県内も収まっているとは言えない。コロナ死者は、累計2000人を超えるが、5類に移行した23年が683人、翌24年が11月までに667人と、この2年だけで全体の6割を占める。最多の22年の693人は下回るものの依然高止まりの現実は深刻だ。
専門家によると22年から流行が続くオミクロン株は感染力が高く、重症化しやすい高齢者が亡くなることが多い。体調に不安のある人は、重症化の予防になるワクチン接種の検討や、感染した際の早期治療が重要となる。
ただ、コロナ5類移行後段階的に支援は縮小され、24年4月から治療薬や入院費の補助がなくなり、ワクチンは高齢者らを対象とした原則有料の定期接種となった。感染が疑われても受診しないケースが増加しているとみられ、予防や治療への影響が気がかりだ。
この間、全国的にマイコプラズマ肺炎やインフルエンザ、百日ぜきなど、新型コロナ以外の感染症増加も顕著だ。コロナ禍での感染対策強化によって病原体にさらされる機会が減り免疫が下がったことや、5類移行後の対策への意識低下が一因となっている可能性がある。手洗いや咳が出る場合はマスクを着用する「せきエチケット」など、一人一人が基本的な感染対策を心がけてほしい。

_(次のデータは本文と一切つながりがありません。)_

(** The chunk of the upload above, sent again. *)
Lemma retried_put_fails_witness :
  ∃ e, po_result (@node_PutChunk demo_Env _ _ MostFreeSpaceStrategy MostFreeSpaceStrategy 2 "m1:1" w_quiet DefaultPolicy "h1:9000"
    (RecvMsg <$> client_frames 32768 (ComputeChunkID "f" 0) [] (Compute_checksum w_file) w_file) (cl_sys w_upload.1.2)).1 = Err e.
Proof.
  apply (@retried_put_fails demo_Env _ _ MostFreeSpaceStrategy MostFreeSpaceStrategy 2 "m1:1" w_quiet DefaultPolicy "h1:9000"
    (ComputeChunkID "f" 0)).
  - assert (Hs : (cr_Status <$> chunkRegistry (wd_fsm (sy_world (cl_sys w_upload.1.2))) !! ComputeChunkID "f" 0) =
      Some ChunkStatusComplete) by (vm_compute; reflexivity).
    unfold chunk_complete. destruct (chunkRegistry _ !! _) as [rec|]; [|discriminate]. exists rec. split; [reflexivity|].
    by injection Hs.
  - intros f (g & [= ->] & Hg)%list_elem_of_fmap.
    destruct (client_frames_ok 32768 (ComputeChunkID "f" 0) [] (Compute_checksum w_file) w_file) as (h & hs & Heq & _ & Hall & _).
    rewrite Heq in Hg. exact (proj1 (Forall_forall _ _) Hall g Hg).
Defined.
(* ===== verification/Network.v ===== *)
(** * The system at the grain of its messages

    [System] and [StorageNode] run the operations of a node or a client from beginning to
    end.  Here the same operations are cut where the program waits for somebody else: a
    call to the metadata service, a transfer, an answer.  What has been sent stays in
    [nw_sent]; a request may be delivered late, several times (the retries of the
    leader-aware client) or never, and in any order.  Between two steps of a
    node anything else may happen, among it the operations of other clients, sweeps,
    repairs, reconciliation timers and a change of the leader.  Each step runs the
    definition that models its code: [handle], [put_loop], [peer_transfer],
    [enqueue_jobs], [take_job], [repair_report], [DeleteChunk].

    Two things are restricted.  A deletion the reconciler asked for reaches a node only
    while the replica is [unclaimed]: not listed by the service, and not about to be by a
    repair or an upload under way ([RepairTheorems.reconcile_races_repair] is what
    happens otherwise).  And a node receives the streams of one chunk one at a time
    ([Writers] has their interleavings).  Disks do not fail.  [P] gives the address of each storage node by its ID, [D] the
    data of chunks: whoever uploads a chunk of [D] uploads its data. *)

From S2P Require Import Prelude GoLib Json FsmTypes Fsm FsmEquiv Placement World Scheduler Watcher Reconcile MetaServer.
From S2P Require Import Sha256 DiskStore DiskStoreSpec DiskStoreTheorems Chunk StorageServer StorageTheorems Retry Replication Client MetaClient System StorageNode.
From S2P Require Import SystemTheorems.

(** Requests and answers under way, and what a goroutine of a node knows between two steps. *)
Inductive message :=
| Request (from : string) (req : request)
| BeatAnswer (to : string) (jobs : list RepairInstruction)
| Working (node : string) (job : Replication.RepairJob)          (* a worker with the job it took *)
| Storing (node chunkId : string) (checksum : bytes) (targets : list string) (* a PutChunk handler *)
| Transferred (from to chunkId : string).                        (* a transfer that succeeded *)

Record Cloud := mkCloud { nw_sys : Sys; nw_sent : list message }.

(** What the sender of a request gets back, where it matters. *)
Definition answer_of (from : string) (req : request) (r : reply) : list message :=
  match req, rp_result r with
  | HeartbeatReq _ _ _, Ok (HeartbeatResp jobs) => [BeatAnswer from jobs]
  | _, _ => []
  end.

(** The requests a client or a node sends of its own accord: all but commits and reports
    of success, which follow from what a node did; a node registers as itself. *)
Definition unprompted (P : gmap string string) (req : request) : Prop :=
  match req with
  | RegisterNodeReq nodeId address _ _ => P !! nodeId = Some address
  | CommitChunkReq _ _ _ => False
  | ReportRepairResultReq _ _ jobSucceed _ => jobSucceed = false
  | _ => True
  end.

(** The nodes keep what they have; connections and counters may change. *)
Record same_node (x y : Node) : Prop := {
  sn_id : nd_NodeID y = nd_NodeID x;
  sn_repairs : nd_repairs y = nd_repairs x;
  sn_contents : contents (nd_disk y) = contents (nd_disk x);
  sn_ok : store_ok (nd_disk x) → store_ok (nd_disk y);
}.

Definition quiet (s s' : Sys) : Prop :=
  sy_world s' = sy_world s ∧
  map_relation (λ _, same_node) (λ _ _, False) (λ _ _, False) (sy_nodes s) (sy_nodes s').

(** The message would make, or has made, the node at [addr] a replica of [chunkId]: a
    commit that names it, the report of a repair to it, a handler or a fan-out that
    stored the chunk there. *)
Definition claims (P : gmap string string) (s : MetadataFSM) (addr chunkId : string) (m : message) : Prop :=
  match m with
  | Request _ (CommitChunkReq c confirmed _) => c = chunkId ∧ ∃ e, e ∈ confirmed ∧ (e = addr ∨ P !! e = Some addr)
  | Request _ (ReportRepairResultReq _ jobId jobSucceed _) => jobSucceed = true ∧
      ∃ j, repairJobRegistry s !! jobId = Some j ∧ rj_ChunkID j = chunkId ∧ P !! rj_TargetNodeID j = Some addr
  | Storing node c _ _ => node = addr ∧ c = chunkId
  | Transferred _ to c => to = addr ∧ c = chunkId
  | _ => False
  end.

(** Nobody counts on the chunk at the node. *)
Record unclaimed (P : gmap string string) (c : Cloud) (addr chunkId : string) : Prop := {
  un_listed : ∀ r x, chunkRegistry (wd_fsm (sy_world (nw_sys c))) !! chunkId = Some r → x ∈ cr_Replicas r → P !! x ≠ Some addr;
  un_claimed : ∀ m, m ∈ nw_sent c → ¬ claims P (wd_fsm (sy_world (nw_sys c))) addr chunkId m;
}.

(** The reports of dropped jobs, as [processHeartbeatResponse] sends them. *)
Definition drop_reports (addr : string) (nodeID : string) (dropped : list RepairInstruction) : list message :=
  (λ v, let r := drop_report nodeID v in
        Request addr (ReportRepairResultReq (rr_NodeId r) (rr_JobId r) (rr_JobSucceed r) (rr_Error r))) <$> dropped.

Definition report_message (Error_text : error → string) (addr nodeID : string) (job : Replication.RepairJob)
    (err : option error) : message :=
  let r := repair_report Error_text nodeID job err in
  Request addr (ReportRepairResultReq (rr_NodeId r) (rr_JobId r) (rr_JobSucceed r) (rr_Error r)).

Section steps.
Context `{!MapRange, !GoSort} (src tgt : PlacementStrategy) (rf : Z) (timeout : Duration).
Context (P : gmap string string) (D : gmap string bytes).

(** A goroutine of the metadata service. *)
Definition at_world {X} (m : M X) (c : Cloud) : Cloud :=
  mkCloud (set_world (m (sy_world (nw_sys c))).2 (nw_sys c)) (nw_sent c).

(** The service handles a request. *)
Definition deliver `{!Env} (from : string) (req : request) (c : Cloud) : Cloud :=
  let '(r, w) := handle src tgt rf req (sy_world (nw_sys c)) in
  mkCloud (set_world w (nw_sys c)) (nw_sent c ++ answer_of from req r).

(** The node [nd] at [addr] takes the jobs of an answer into its queue. *)
Definition accept (addr : string) (nd : Node) (ctx : nat → bool) (jobs : list RepairInstruction) (c : Cloud) : Cloud :=
  let '(dropped, m) := enqueue_jobs ctx 0 jobs (nd_repairs nd) in
  mkCloud (set_repairs addr m (nw_sys c)) (nw_sent c ++ drop_reports addr (nd_NodeID nd) dropped).

(** One attempt to transfer a chunk; [said] is what the sender makes of a success. *)
Definition transfer (net : Net) (from to chunkId : string) (said : list message) (c : Cloud) : Cloud :=
  let '(err, s) := peer_transfer net from to chunkId (nw_sys c) in
  mkCloud s (nw_sent c ++ if decide (err = None) then said else []).

(** The node [nd] at [addr] receives the stream of a chunk, up to the fan-out. *)
Definition receive (net : Net) (addr : string) (nd : Node) (stream : list (recv PutChunkRequest)) (c : Cloud) : Cloud :=
  let '(rcv, d) := put_loop (disk_io net addr) stream None "" [] None (nd_disk nd) in
  mkCloud (set_disk addr d (nw_sys c)) (nw_sent c ++
    match rcv with
    | inr (last, targets) => [Storing addr (pc_ChunkId last) (pc_Checksum last) targets]
    | inl _ => []
    end).

Definition working_disks (net : Net) : Prop := ∀ addr, no_faults (disk_io net addr).

Inductive net_step : Cloud → Cloud → Prop :=
(* the metadata service *)
| nt_send from req c :
    unprompted P req → net_step c (mkCloud (nw_sys c) (nw_sent c ++ [Request from req]))
| nt_deliver (E : Env) from req c : Request from req ∈ nw_sent c → net_step c (deliver from req c)
| nt_sweep (E : Env) c : net_step c (at_world (sweep src tgt timeout) c)
| nt_execute (E : Env) c : net_step c (at_world Scheduler.worker_step c)
| nt_recover (E : Env) c : net_step c (at_world (RecoverStuckJobs src) c)
| nt_reschedule (E : Env) i c : net_step c (at_world (fire_reschedule src tgt i) c)
| nt_timer (E : Env) n c : net_step c (at_world (fire_timer src tgt rf n) c)
| nt_failover w c :
    fsm_equiv (wd_fsm (sy_world (nw_sys c))) (wd_fsm w) →
    net_step c (mkCloud (set_world w (nw_sys c)) (nw_sent c))
(* a deletion [evictStaleReplica] asked for *)
| nt_delete net addr nd chunkId c :
    working_disks net → (addr, chunkId) ∈ wd_deletes (sy_world (nw_sys c)) → unclaimed P c addr chunkId →
    sy_nodes (nw_sys c) !! addr = Some nd →
    net_step c (mkCloud (set_disk addr (DeleteChunk (disk_io net addr) chunkId (nd_disk nd)).2 (nw_sys c)) (nw_sent c))
(* repairs *)
| nt_accept addr nd jobs ctx c :
    BeatAnswer addr jobs ∈ nw_sent c → sy_nodes (nw_sys c) !! addr = Some nd → net_step c (accept addr nd ctx jobs c)
| nt_take addr nd job m c :
    sy_nodes (nw_sys c) !! addr = Some nd → take_job (nd_repairs nd) = Some (job, m) →
    net_step c (mkCloud (set_repairs addr m (nw_sys c)) (nw_sent c ++ [Working addr job]))
| nt_transfer net Error_text addr nd job c :
    working_disks net → Working addr job ∈ nw_sent c → sy_nodes (nw_sys c) !! addr = Some nd →
    net_step c (transfer net addr (Target job) (ChunkID job) [report_message Error_text addr (nd_NodeID nd) job None] c)
| nt_release addr nd job c :
    sy_nodes (nw_sys c) !! addr = Some nd →
    net_step c (mkCloud (set_repairs addr (release job (nd_repairs nd)) (nw_sys c)) (nw_sent c))
(* uploads *)
| nt_receive net addr nd size chunkId data replicas cut c :
    working_disks net → (∀ d, D !! chunkId = Some d → data = d) → sy_nodes (nw_sys c) !! addr = Some nd →
    net_step c (receive net addr nd
      (put_stream (client_frames size chunkId replicas (Compute_checksum data) data) cut) c)
| nt_fan net addr to chunkId checksum targets c :
    working_disks net → Storing addr chunkId checksum targets ∈ nw_sent c →
    net_step c (transfer net addr to chunkId [Transferred addr to chunkId] c)
| nt_commit addr nd chunkId checksum targets confirmed c :
    Storing addr chunkId checksum targets ∈ nw_sent c → sy_nodes (nw_sys c) !! addr = Some nd →
    (∀ t, t ∈ confirmed → Transferred addr t chunkId ∈ nw_sent c) →
    net_step c (mkCloud (nw_sys c) (nw_sent c ++ [Request addr (CommitChunkReq chunkId ([nd_NodeID nd] ++ confirmed) checksum)]))
(* membership and bookkeeping *)
| nt_start addr nd c :
    sy_nodes (nw_sys c) !! addr = None → P !! nd_NodeID nd = Some addr → store_ok (nd_disk nd) →
    (∀ chunkId d d', D !! chunkId = Some d → contents (nd_disk nd) !! chunkId = Some d' → d' = d) →
    nd_repairs nd = NewReplicationManager →
    net_step c (mkCloud (set_node addr nd (nw_sys c)) (nw_sent c))
| nt_quiet s c : quiet (nw_sys c) s → net_step c (mkCloud s (nw_sent c))
| nt_lose sent c : sent ⊆ nw_sent c → net_step c (mkCloud (nw_sys c) sent).
End steps.

(** ** Reconciliation with its deletions *)

Section reconcile.
Context `{!Env, !MapRange, !GoSort} (src tgt : PlacementStrategy) (rf : Z) (net : Net).

(** The calls of [DeleteChunk] that a timer makes, at the nodes they reach. *)
Definition perform_deletes (calls : list (string * string)) (s : Sys) : Sys :=
  foldl (λ s '(addr, chunkId),
    match sy_nodes s !! addr with
    | Some nd => set_disk addr (DeleteChunk (disk_io net addr) chunkId (nd_disk nd)).2 s
    | None => s
    end) s calls.

(** The timer of [Schedule] with its deletions carried out. *)
Definition reconcile_timer (nodeID : string) (c : Cloud) : Cloud :=
  let s := nw_sys c in
  let w' := (fire_timer src tgt rf nodeID (sy_world s)).2 in
  mkCloud (perform_deletes (drop (length (wd_deletes (sy_world s))) (wd_deletes w')) (set_world w' s)) (nw_sent c).
End reconcile.
(* ===== verification/NetworkRuns.v ===== *)
(** * The operations of the system are runs of its messages

    Every operation that [System], [StorageNode] and the client run from beginning to end
    (the upload of a chunk or of a file, a heartbeat, a round of a repair worker, a call)
    is a sequence of steps of [Network.net_step], with the retries, losses and orders its
    [Net] describes.  What holds of every run of messages therefore holds of them, also
    when several interleave. *)

From S2P Require Import Prelude GoLib Json FsmTypes Fsm FsmEquiv Placement World Scheduler Watcher Reconcile MetaServer.
From S2P Require Import Sha256 DiskStore DiskStoreSpec DiskStoreTheorems Chunk StorageServer StorageTheorems Retry Replication StorageConfig ClientConfig Manifest Client ClientTheorems MetaClient System StorageNode.
From S2P Require Import UploadTheorems SystemTheorems Network.

(** ** Bookkeeping *)

Lemma quiet_nodes s s' :
  sy_world s' = sy_world s → (λ nd, (nd_NodeID nd, nd_disk nd, nd_repairs nd)) <$> sy_nodes s' =
    (λ nd, (nd_NodeID nd, nd_disk nd, nd_repairs nd)) <$> sy_nodes s → quiet s s'.
Proof.
  intros Hw Hn. split; [done|]. intros a. pose proof (f_equal (.!! a) Hn) as Ha. rewrite !lookup_fmap in Ha.
  destruct (sy_nodes s !! a), (sy_nodes s' !! a); simpl in *; try done. injection Ha as H1 H2 H3. by split; rewrite ?H2.
Qed.

Lemma quiet_tick s : quiet s (tick s).
Proof. by apply quiet_nodes. Qed.

Lemma quiet_cache addr c s : quiet s (set_cache addr c s).
Proof.
  unfold set_cache. destruct (sy_nodes s !! addr) as [nd|] eqn:Hnd; [|by apply quiet_nodes].
  apply quiet_nodes; [done|]. simpl. rewrite fmap_insert. simpl. apply insert_id. by rewrite lookup_fmap, Hnd.
Qed.

(** Disks and connections change, node IDs do not. *)
Lemma set_disk_ids addr d s : nd_NodeID <$> sy_nodes (set_disk addr d s) = nd_NodeID <$> sy_nodes s.
Proof.
  unfold set_disk. destruct (sy_nodes s !! addr) as [nd|] eqn:Hnd; [|done]. simpl. rewrite fmap_insert. simpl.
  apply insert_id. by rewrite lookup_fmap, Hnd.
Qed.

Lemma peer_transfer_ids net from to k s :
  nd_NodeID <$> sy_nodes (peer_transfer net from to k s).2 = nd_NodeID <$> sy_nodes s.
Proof.
  unfold peer_transfer. simpl. destruct (sy_nodes s !! from), (sy_nodes s !! to); try done.
  destruct (replicateToSingleNode _ _ _ _ _ _ _) as [[[r d1] d2]|]; [|done]. simpl. by rewrite !set_disk_ids.
Qed.

Section runs.
Context {Env0 : Env} {Range0 : MapRange} {Sort0 : GoSort} (src tgt : PlacementStrategy) (rf : Z) (timeout : Duration).
Context (leader : string) (net : Net) (Hio : working_disks net).
Context (P : gmap string string) (D : gmap string bytes).

Notation step := (net_step src tgt rf timeout P D).

(** [s'] is reached from [c] with the messages [ms] sent, among others. *)
Definition reaches (c : Cloud) (ms : list message) (s' : Sys) : Prop :=
  ∃ sent, rtc step c (mkCloud s' sent) ∧ nw_sent c ⊆ sent ∧ ms ⊆ sent.

Lemma reaches_refl s sent : reaches (mkCloud s sent) sent s.
Proof. exists sent. by split_and!. Qed.

Lemma reaches_weaken c ms ms' s : ms' ⊆ ms ++ nw_sent c → reaches c ms s → reaches c ms' s.
Proof. intros Hsub (sent & Hr & H1 & H2). exists sent. split_and!; [done|done|]. set_solver. Qed.

(** One more step, from any state in which the messages have been sent. *)
Lemma reaches_step c ms ms' s s' :
  (∀ sent, ms ⊆ sent → nw_sent c ⊆ sent → ∃ new, step (mkCloud s sent) (mkCloud s' (sent ++ new)) ∧ ms' ⊆ sent ++ new) →
  reaches c ms s → reaches c ms' s'.
Proof.
  intros Hs (sent & Hr & H1 & H2). destruct (Hs sent H2 H1) as (new & Hst & H3). exists (sent ++ new).
  split_and!; [by eapply rtc_r|set_solver|done].
Qed.

Lemma reaches_quiet c ms s s' : quiet s s' → reaches c ms s → reaches c ms s'.
Proof.
  intros Hq (sent & Hr & H1 & H2). exists sent. split_and!; [|done|done]. eapply rtc_r; [exact Hr|]. by apply nt_quiet.
Qed.

Lemma reaches_send c ms s from req : unprompted P req → reaches c ms s → reaches c (Request from req :: ms) s.
Proof.
  intros Hu. apply reaches_step. intros sent H1 _. exists [Request from req]. split; [by apply (nt_send _ _ _ _ _ _ from req (mkCloud s sent))|set_solver].
Qed.

(** ** Calls to the metadata service *)

Lemma reaches_deliver c ms s from req :
  is_leader = true → Request from req ∈ ms → reaches c ms s →
  let '(r, w) := run_handler src tgt rf req (sy_world s) in
  reaches c (answer_of from req (mkReply r None) ++ ms) (set_world w s).
Proof.
  intros Hl Hin. destruct (run_handler src tgt rf req (sy_world s)) as [r w] eqn:Hr. apply reaches_step.
  intros sent H1 _. exists (answer_of from req (mkReply r None)). split; [|set_solver].
  pose proof (nt_deliver src tgt rf timeout P D Env0 from req (mkCloud s sent) (H1 _ Hin)) as Hst.
  unfold deliver in Hst. simpl in Hst. unfold handle in Hst. rewrite Hl in Hst. simpl in Hst. by rewrite Hr in Hst.
Qed.

(** Any number of attempts, at any node. *)
Lemma invoke_reaches c ms s p amb from req cache :
  Request from req ∈ ms → reaches c ms s →
  let '(r, _, s') := meta_invoke src tgt rf leader net p amb req cache s in
  reaches c ms s' ∧ ∀ x, r = Ok x → reaches c (answer_of from req (mkReply r None) ++ ms) s'.
Proof.
  intros Hin Hc.
  pose proof (invoke_keeps_leading src tgt rf leader net (reaches c ms)
    (λ x s', reaches c (answer_of from req (mkReply (Ok x) None) ++ ms) s') p amb req cache s) as H.
  destruct (meta_invoke _ _ _ _ _ _ _ _ _ s) as [[r cache'] s']. destruct H as [Hk Hq].
  - intros s1. apply reaches_quiet, quiet_tick.
  - intros s1 Hl Hs1. pose proof (reaches_deliver c ms s1 from req Hl Hin Hs1) as Hd.
    destruct (run_handler _ _ _ _ _) as [r1 w]. split; [|by intros x ->].
    eapply reaches_weaken; [|exact Hd]. set_solver.
  - done.
  - split; [done|]. intros x Hx. destruct (Hq x Hx) as (_ & _ & Hy). by rewrite Hx.
Qed.

Lemma node_invoke_reaches c ms s p addr from req :
  Request from req ∈ ms → reaches c ms s →
  let '(r, s') := node_invoke src tgt rf leader net p addr req s in
  reaches c ms s' ∧ ∀ x, r = Ok x → reaches c (answer_of from req (mkReply r None) ++ ms) s'.
Proof.
  intros Hin Hc. unfold node_invoke. destruct (sy_nodes s !! addr) as [nd|]; [|by split].
  pose proof (invoke_reaches c ms s p (node_amb net (sy_ops s)) from req (nd_cache nd) Hin Hc) as H.
  destruct (meta_invoke _ _ _ _ _ _ _ _ _ s) as [[r cache] s']. destruct H as [H1 H2].
  split; [by eapply reaches_quiet; [apply quiet_cache|]|]. intros x Hx. eapply reaches_quiet; [apply quiet_cache|by eapply H2].
Qed.

Lemma node_call_reaches c ms s p addr req :
  unprompted P req → reaches c ms s → reaches c ms (node_invoke src tgt rf leader net p addr req s).2.
Proof.
  intros Hu Hc. pose proof (node_invoke_reaches c (Request addr req :: ms) s p addr addr req ltac:(left)
    (reaches_send _ _ _ addr req Hu Hc)) as H.
  destruct (node_invoke _ _ _ _ _ _ _ _ s) as [r s']. eapply reaches_weaken; [|apply H]. set_solver.
Qed.

(** ** Transfers *)

(** The retries of a transfer that a message allows. *)
Lemma transfer_reaches c ms s from to k said :
  (∀ c', ms ⊆ nw_sent c' → nd_NodeID <$> sy_nodes (nw_sys c') = nd_NodeID <$> sy_nodes s → step c' (transfer net from to k said c')) →
  reaches c ms s →
  let '(err, s') := transfer_with_retry net from to k s in
  nd_NodeID <$> sy_nodes s' = nd_NodeID <$> sy_nodes s ∧ reaches c ms s' ∧ (err = None → reaches c (said ++ ms) s').
Proof.
  intros Hst Hc. unfold transfer_with_retry.
  pose proof (Do_keeps (peer_transfer net from to k) DefaultRetryPolicy (node_amb net (sy_ops s))
    (λ s', nd_NodeID <$> sy_nodes s' = nd_NodeID <$> sy_nodes s ∧ reaches c ms s') (λ s', reaches c (said ++ ms) s') s) as H.
  destruct (Do _ _ _ s) as [[err s'] sleeps]. destruct H as [[H1 H2] H3]; [|done|done]. intros s1 [Hid Hs1].
  pose proof (peer_transfer_ids net from to k s1) as Hids.
  assert (Hone : reaches c (if decide ((peer_transfer net from to k s1).1 = None) then said ++ ms else ms)
    (peer_transfer net from to k s1).2).
  { eapply reaches_step; [|exact Hs1]. intros sent Hsub _. specialize (Hst (mkCloud s1 sent) Hsub Hid). unfold transfer in Hst.
    simpl in Hst. destruct (peer_transfer net from to k s1) as [err1 s2]. eexists. split; [exact Hst|]. simpl.
    case_decide; set_solver. }
  destruct (peer_transfer net from to k s1) as [err1 s2]. simpl in *. split; [split; [congruence|]|].
  - eapply reaches_weaken; [|exact Hone]. case_decide; set_solver.
  - intros ->. by rewrite decide_True in Hone.
Qed.

Lemma fan_run_reaches c ms s addr k sum targets order :
  Storing addr k sum targets ∈ ms → reaches c ms s →
  let '(events, s') := fan_run net addr k order s in
  nd_NodeID <$> sy_nodes s' = nd_NodeID <$> sy_nodes s ∧
  reaches c (((λ t, Transferred addr t k) <$> omap (λ e, match e with FanResult t None => Some t | _ => None end) events) ++ ms) s'.
Proof.
  intros Hin. revert ms s Hin. induction order as [|t order IH]; intros ms s Hin Hc; simpl; [done|].
  pose proof (transfer_reaches c ms s addr t k [Transferred addr t k]) as Ht.
  destruct (transfer_with_retry net addr t k s) as [err s1]. destruct Ht as (Hid & Hr & Hok); [|done|].
  { intros c' Hsub _. eapply nt_fan; [done|]. apply Hsub, Hin. }
  set (ms1 := if decide (err = None) then Transferred addr t k :: ms else ms).
  assert (Hr1 : reaches c ms1 s1) by (unfold ms1; case_decide; [by apply Hok|done]).
  specialize (IH ms1 s1 ltac:(unfold ms1; case_decide; set_solver) Hr1).
  destruct (fan_run net addr k order s1) as [events s2]. destruct IH as [Hid2 Hr2]. split; [congruence|].
  eapply reaches_weaken; [|exact Hr2]. unfold ms1. destruct err; simpl; set_solver.
Qed.
(** The upload of [w_uploaded]: its second replica and its checksum. *)
Lemma replicas_stay_true_witness :
  holds (cl_sys w_uploaded.1.2) "h2:9000" (ComputeChunkID "f" 0) w_file.
Proof.
  assert (Hrep : (λ r, bool_decide ("n2" ∈ cr_Replicas r)) <$> chunkRegistry (fsm (cl_sys w_uploaded.1.2)) !! ComputeChunkID "f" 0 = Some true)
    by (vm_compute; reflexivity).
  assert (Hres : resolved_addr (fsm (cl_sys w_uploaded.1.2)) "n2" = Some "h2:9000") by (vm_compute; reflexivity).
  destruct (chunkRegistry (fsm (cl_sys w_uploaded.1.2)) !! ComputeChunkID "f" 0) as [r|] eqn:Hr; [|discriminate Hrep].
  injection Hrep as Hin%bool_decide_eq_true.
  destruct (ops_run MostFreeSpaceStrategy MostFreeSpaceStrategy 2 0%Z w_plan w_planned w_void _ [] w_uploaded_run) as (sent & Hrun & _).
  apply (replicas_stay_true MostFreeSpaceStrategy MostFreeSpaceStrategy 2 0%Z w_plan w_planned (mkCloud w_void [])
    (mkCloud (cl_sys w_uploaded.1.2) sent) (ComputeChunkID "f" 0) "n2" "h2:9000" r w_file w_plan_ok);
    [split_and!; reflexivity|exact Hrun|apply lookup_singleton_eq|exact Hr|exact Hin|exact Hres].
Defined.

コロナの重症化リスクの高い患者らを預かる医療機関や高齢者施設では家族らとの面会をどこまで認めたらよいか、模索が続いている。最期を迎える家族との触れ合いがままならないこともあり、本当に制限が必要なのか、疑問の声も聞かれる。
面会制限は施設側の業務軽減につながる面もあるだろう。「何のため、誰のため」の制限か問い直し続け、面会を望む患者側に対しては丁寧に説明していくことが求められる。